How to complete this task
Write out, word for word, the first line of the data below and every line after it through the one containing "Lemma functions_scope this".

Extracted records
--------------------------------------------------

(** C8. The image reference ["<dockerTag>:<dockerImage>"] is the last
    argument, and no argument is the empty string. *)
Theorem image_reference_last_and_no_empty_argument
  (this : RustPlugin) (pkg profile : option string)
  (srcPath reg dl : string) (env : gmap string string) :
  last (dockerBuildArgs this pkg profile srcPath reg dl env)
  = Some (dockerTag (custom this) +:+ ":" +:+ dockerImage (custom this))
  /\ Forall (fun a => Js.truthy a = true /\ a <> "")
       (dockerBuildArgs this pkg profile srcPath reg dl env).
Proof.
  split.
  - rewrite dockerBuildArgs_shape, !app_assoc. apply last_snoc.
  - unfold dockerBuildArgs. apply List.Forall_forall. intros a Ha.
    apply List.filter_In in Ha as [_ Ha]. split; [exact Ha|].
    apply truthy_true_iff, Ha.
Qed.

(** ** The build entry point *)

Lemma eq_str_false_iff (a : option string) (s : string) :
  Js.eq_str a s = false <-> a <> Some s.
Proof.
  destruct a as [x|]; simpl; [|split; [discriminate|reflexivity]].
  rewrite String.eqb_neq. split; congruence.
Qed.

Lemma functions_scope this w :
  functions this w = (Normal (scope this (service w)), w).
Proof. unfold functions, scope. destruct (Js.truthy_opt _); reflexivity. Qed.

Lemma getFunction_inspect name w :
  getFunction name w =
  match lookupFunction (service_functions (service w)) name with
  | Some f => (Normal f, w)
  | None =>
      (Throw (ServerlessError
                (unknownFunctionMessage name)),
       w)
  end.
Proof.
  unfold getFunction, bind, getService.
  destruct (lookupFunction _ _); reflexivity.
Qed.

Lemma selectRust_inspect found name w :
  selectRust found name w =
  match getFunction name w with
  | (Normal f, _) =>
      (Normal (if Js.eq_str (effectiveRuntime (service w) f) RUST_RUNTIME
               then true else found), w)
  | (Throw e, _) => (Throw e, w)
  end.
Proof.
  unfold selectRust, bind. rewrite getFunction_inspect.
  destruct (lookupFunction _ _) as [f|]; [|reflexivity].
  unfold getService, effectiveRuntime.
  destruct (Js.eq_str _ _); reflexivity.
Qed.

(** The selection loop only reads. *)
Lemma selection_reads_only names found w :
  snd (forEach names selectRust found w) = w.
Proof.
  revert found. induction names as [|n names IH]; intros found; [reflexivity|].
  simpl. unfold bind. rewrite selectRust_inspect, getFunction_inspect.
  destruct (lookupFunction _ _); [apply IH|reflexivity].
Qed.

Lemma selection_finds_nothing names w :
  Forall (fun n => exists f,
            lookupFunction (service_functions (service w)) n = Some f /\
            effectiveRuntime (service w) f <> Some RUST_RUNTIME) names ->
  forEach names selectRust false w = (Normal false, w).
Proof.
  induction 1 as [|n names [f [Hf Hr]] _ IH]; [reflexivity|].
  simpl. unfold bind. rewrite selectRust_inspect, getFunction_inspect, Hf.
  apply eq_str_false_iff in Hr. rewrite Hr. exact IH.
Qed.

(** A selection that found something looked its first name up. *)
Lemma selection_found_first names w w' :
  forEach names selectRust false w = (Normal true, w') ->
  exists n rest f,
    names = n :: rest /\
    lookupFunction (service_functions (service w)) n = Some f.
Proof.
  destruct names as [|n rest]; [discriminate|].
  simpl. unfold bind. rewrite selectRust_inspect, getFunction_inspect.
  destruct (lookupFunction _ _) as [f|] eqn:Hf; [|discriminate].
  intros _. exists n, rest, f. split; [reflexivity|exact Hf].
Qed.
Lemma masked_zip (lo hi : spec_float) (xs p : list spec_float) :
  zip_with (λ (b : bool) a, if b then F64.zero else a)
    (np_logical_or ((λ a, F64.lt a lo) <$> xs) ((λ a, F64.gt a hi) <$> xs)) p
  = zip_with (mask_elem lo hi) xs p.
Proof.
  revert p. induction xs as [|xi xs IH]; intros [|pi p]; try done.
  cbn. by rewrite <- IH.
Qed.

End Masking.

(** ** Running the methods *)

Section Run.

Lemma bind_run {A B : Type} (m : M A) (f : A → M B) (w w' : world) (a : A) :
  m w = (Ok a, w') → (m ≫= f) w = f a w'.
Proof. intros H. unfold mbind, M_bind. by rewrite H. Qed.

Lemma bind_raise {A B : Type} (m : M A) (f : A → M B) (w w' : world) (e : exn) :
  m w = (Raise e, w') → (m ≫= f) w = (Raise e, w').
Proof. intros H. unfold mbind, M_bind. by rewrite H. Qed.

Lemma getattr_run (name : string) (w : world) (v : spec_float) :
  attrs w !! name = Some v → getattr name w = (Ok v, w).
Proof. intros H. unfold getattr. by rewrite H. Qed.

Lemma load_run (x : loc) (w : world) (xs : list spec_float) :
  heap w !! x = Some xs → load x w = (Ok xs, w).
Proof. intros H. unfold load. by rewrite H. Qed.

(** The base class meets the contract of its extension points. *)
Lemma base_class : Implements ProbDistFunc uniform_density uniform_norm.
Proof.
  split.
  - intros w x. cbn. unfold np_shape, np_ones, uniform_density, load, mbind, M_bind.
    by destruct (heap w !! x).
  - intros a xs. apply length_replicate.
  - intros w [lo Hlo] [hi Hhi]. cbn.
    rewrite (bind_run _ _ w w hi) by by apply getattr_run.
    rewrite (bind_run _ _ w w lo) by by apply getattr_run.
    unfold uniform_norm. by rewrite Hlo, Hhi.
Qed.

(** One run of [__call__] on an array: two arrays are allocated, the
    one [prob] returns, masked in place, and the quotient. *)
Lemma call_run (C : klass) density norm_const (w : world) (x : loc)
    (xs : list spec_float) (lo hi n : spec_float) :
  Implements C density norm_const →
  self_is w lo hi n →
  heap w !! x = Some xs →
  let p := zip_with (mask_elem lo hi) xs (density (attrs w) xs) in
  __call__ C x w =
    (Ok (S (length (heap w))),
     with_heap w (heap w ++ [p; (λ a, F64.div a n) <$> p])).
Proof.
  intros HC (Hlo & Hhi & Hn) Hx p. unfold __call__.
  set (h := heap w). set (p0 := density (attrs w) xs).
  assert (Hp0 : length p0 = length xs) by apply HC.
  set (w1 := with_heap w (h ++ [p0])).
  assert (Hx1 : heap w1 !! x = Some xs) by by apply lookup_app_l_Some.
  rewrite (bind_run _ _ w w1 (length h)).
  2:{ rewrite (prob_contract _ _ _ HC). by rewrite (bind_run _ _ w w xs) by by apply load_run. }
  rewrite (bind_run _ _ w1 w1 lo) by by apply getattr_run.
  rewrite (bind_run _ _ w1 w1 _) by (unfold np_less; by rewrite (bind_run _ _ w1 w1 xs) by by apply load_run).
  rewrite (bind_run _ _ w1 w1 hi) by by apply getattr_run.
  rewrite (bind_run _ _ w1 w1 _) by (unfold np_greater; by rewrite (bind_run _ _ w1 w1 xs) by by apply load_run).
  set (w2 := with_heap w (h ++ [p])).
  rewrite (bind_run _ _ w1 w2 tt).
  2:{ unfold np_setitem_mask.
      rewrite (bind_run _ _ w1 w1 p0) by (apply load_run; apply list_lookup_middle; done).
      rewrite decide_True.
      2:{ unfold np_logical_or. rewrite length_zip_with, !length_fmap. lia. }
      unfold store, w2, w1, with_heap. cbn. f_equal. f_equal.
      rewrite setitem_mask_zip.
      2:{ unfold np_logical_or. rewrite length_zip_with, !length_fmap. lia. }
      rewrite masked_zip. fold p.
      by rewrite insert_app_r_alt, Nat.sub_diag by lia. }
  rewrite (bind_run _ _ w2 w2 n) by by apply getattr_run.
  unfold np_true_divide.
  rewrite (bind_run _ _ w2 w2 p) by (apply load_run; apply list_lookup_middle; done).
  unfold alloc, w2, with_heap. cbn.
  rewrite length_app. cbn. rewrite <- app_assoc. cbn.
  do 2 f_equal. lia.
Qed.

End Run.

(** ** The array [__call__] returns *)

Section Call.

Context (C : klass)
  (density : gmap string spec_float → list spec_float → list spec_float)
  (norm_const : gmap string spec_float → spec_float)
  (HC : Implements C density norm_const).

(** The array [__call__] returns. *)
Lemma call_returned (w : world) (x : loc) (xs : list spec_float) (lo hi n : spec_float) :
  self_is w lo hi n →
  heap w !! x = Some xs →
  returned (__call__ C x) w =
    Some ((λ a, F64.div a n) <$> zip_with (mask_elem lo hi) xs (density (attrs w) xs)).
Proof.
  intros Hself Hx. unfold returned.
  rewrite (call_run C density norm_const w x xs lo hi n HC Hself Hx). cbn.
  rewrite lookup_app_r by lia.
  by replace (S (length (heap w)) - length (heap w)) with 1 by lia.
Qed.

(** Element [i] of the returned array. *)
Lemma call_returned_elem (w : world) (x : loc) (xs : list spec_float)
    (lo hi n : spec_float) (i : nat) (xi : spec_float) :
  self_is w lo hi n →
  heap w !! x = Some xs →
  xs !! i = Some xi →
  ∃ out pi,
    returned (__call__ C x) w = Some out ∧
    density (attrs w) xs !! i = Some pi ∧
    out !! i = Some (F64.div (mask_elem lo hi xi pi) n).
Proof.
  intros Hself Hx Hi.
  destruct (lookup_lt_is_Some_2 (density (attrs w) xs) i) as [pi Hpi].
  { rewrite (density_length _ _ _ HC). by apply lookup_lt_Some with xi. }
  eexists _, pi. split; [by apply call_returned|]. split; [done|].
  by rewrite list_lookup_fmap, lookup_zip_with, Hi, Hpi.
Qed.

End Call.

(** The specification's wording of the evaluation, element by element. *)
Lemma evaluate_zip (rawDensity : list spec_float → list spec_float)
    (lo hi n : spec_float) (xs : list spec_float) :
  length (rawDensity xs) = length xs →
  evaluate rawDensity lo hi n xs
  = (λ a, F64.div a n) <$> zip_with (mask_elem lo hi) xs (rawDensity xs).
Proof.
  intros Hlen. unfold evaluate. f_equal.
  apply list_eq. intros i.
  rewrite list_lookup_imap, lookup_zip_with.
  destruct (rawDensity xs !! i) as [pi|] eqn:Hpi; cbn.
  - destruct (lookup_lt_is_Some_2 xs i) as [xi Hxi].
    { rewrite <- Hlen. by apply lookup_lt_Some with pi. }
    by rewrite Hxi.
  - by destruct (xs !! i).
Qed.

(** Division of a zero. *)
Lemma div_zero_l (s : bool) (n : spec_float) :
  F64.is_zero n = false → F64.is_nan n = false →
  F64.eq (F64.div (S754_zero s) n) F64.zero = true.
Proof. by destruct n as [| [] | | [] ? ?], s. Qed.

Lemma div_by_zero (a n : spec_float) :
  F64.is_zero n = true → F64.is_finite (F64.div a n) = false.
Proof. by destruct n, a. Qed.

(** A zero divided by a zero or by NaN is NaN. *)
Lemma zero_div_zero_or_nan (s : bool) (n : spec_float) :
  F64.is_zero n || F64.is_nan n = true →
  F64.is_nan (F64.div (S754_zero s) n) = true.
Proof. by destruct n. Qed.

(** ** Position of a value with respect to the bounds *)

(** With inverted bounds every value that is a number is outside. *)
Lemma inverted_outside (lo hi xi : spec_float) :
  F64.gt lo hi = true → F64.is_nan xi = false → outside lo hi xi = true.
Proof.
  intros Hinv Hnan. unfold outside.
  destruct (F64.lt xi lo) eqn:Hlo; [done|].
  destruct (F64.gt xi hi) eqn:Hhi; [done|].
  pose proof (between_not_inverted lo hi xi Hlo Hhi Hnan) as Hord.
  unfold F64.gt, F64.lt in *. congruence.
Qed.

(** A value equal to a bound is inside, unless the bounds are inverted. *)
Lemma bound_inside (lo hi xi : spec_float) :
  F64.gt lo hi = false →
  F64.eq xi lo || F64.eq xi hi = true →
  outside lo hi xi = false.
Proof.
  intros Hord Heq. unfold outside, F64.gt in *.
  apply orb_true_iff in Heq as [Heq|Heq]; apply orb_false_iff; split.
  - by apply eq_not_lt.
  - by apply (lt_eq_r hi xi lo).
  - by apply (lt_eq_l xi hi lo).
  - by apply (eq_not_gt xi hi).
Qed.

(** ** What a call and an assignment leave alone *)

Section Frames.

Lemma frames_ret {A : Type} (a : A) : frames (mret a : M A).
Proof. done. Qed.

Lemma frames_raise {A : Type} (e : exn) : frames (raise e : M A).
Proof. done. Qed.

--------------------------------------------------

Your solution
(** C8. The image reference ["<dockerTag>:<dockerImage>"] is the last
    argument, and no argument is the empty string. *)
Theorem image_reference_last_and_no_empty_argument
  (this : RustPlugin) (pkg profile : option string)
  (srcPath reg dl : string) (env : gmap string string) :
  last (dockerBuildArgs this pkg profile srcPath reg dl env)
  = Some (dockerTag (custom this) +:+ ":" +:+ dockerImage (custom this))
  /\ Forall (fun a => Js.truthy a = true /\ a <> "")
       (dockerBuildArgs this pkg profile srcPath reg dl env).
Proof.
  split.
  - rewrite dockerBuildArgs_shape, !app_assoc. apply last_snoc.
  - unfold dockerBuildArgs. apply List.Forall_forall. intros a Ha.
    apply List.filter_In in Ha as [_ Ha]. split; [exact Ha|].
    apply truthy_true_iff, Ha.
Qed.

(** ** The build entry point *)

Lemma eq_str_false_iff (a : option string) (s : string) :
  Js.eq_str a s = false <-> a <> Some s.
Proof.
  destruct a as [x|]; simpl; [|split; [discriminate|reflexivity]].
  rewrite String.eqb_neq. split; congruence.
Qed.

Lemma functions_scope this w :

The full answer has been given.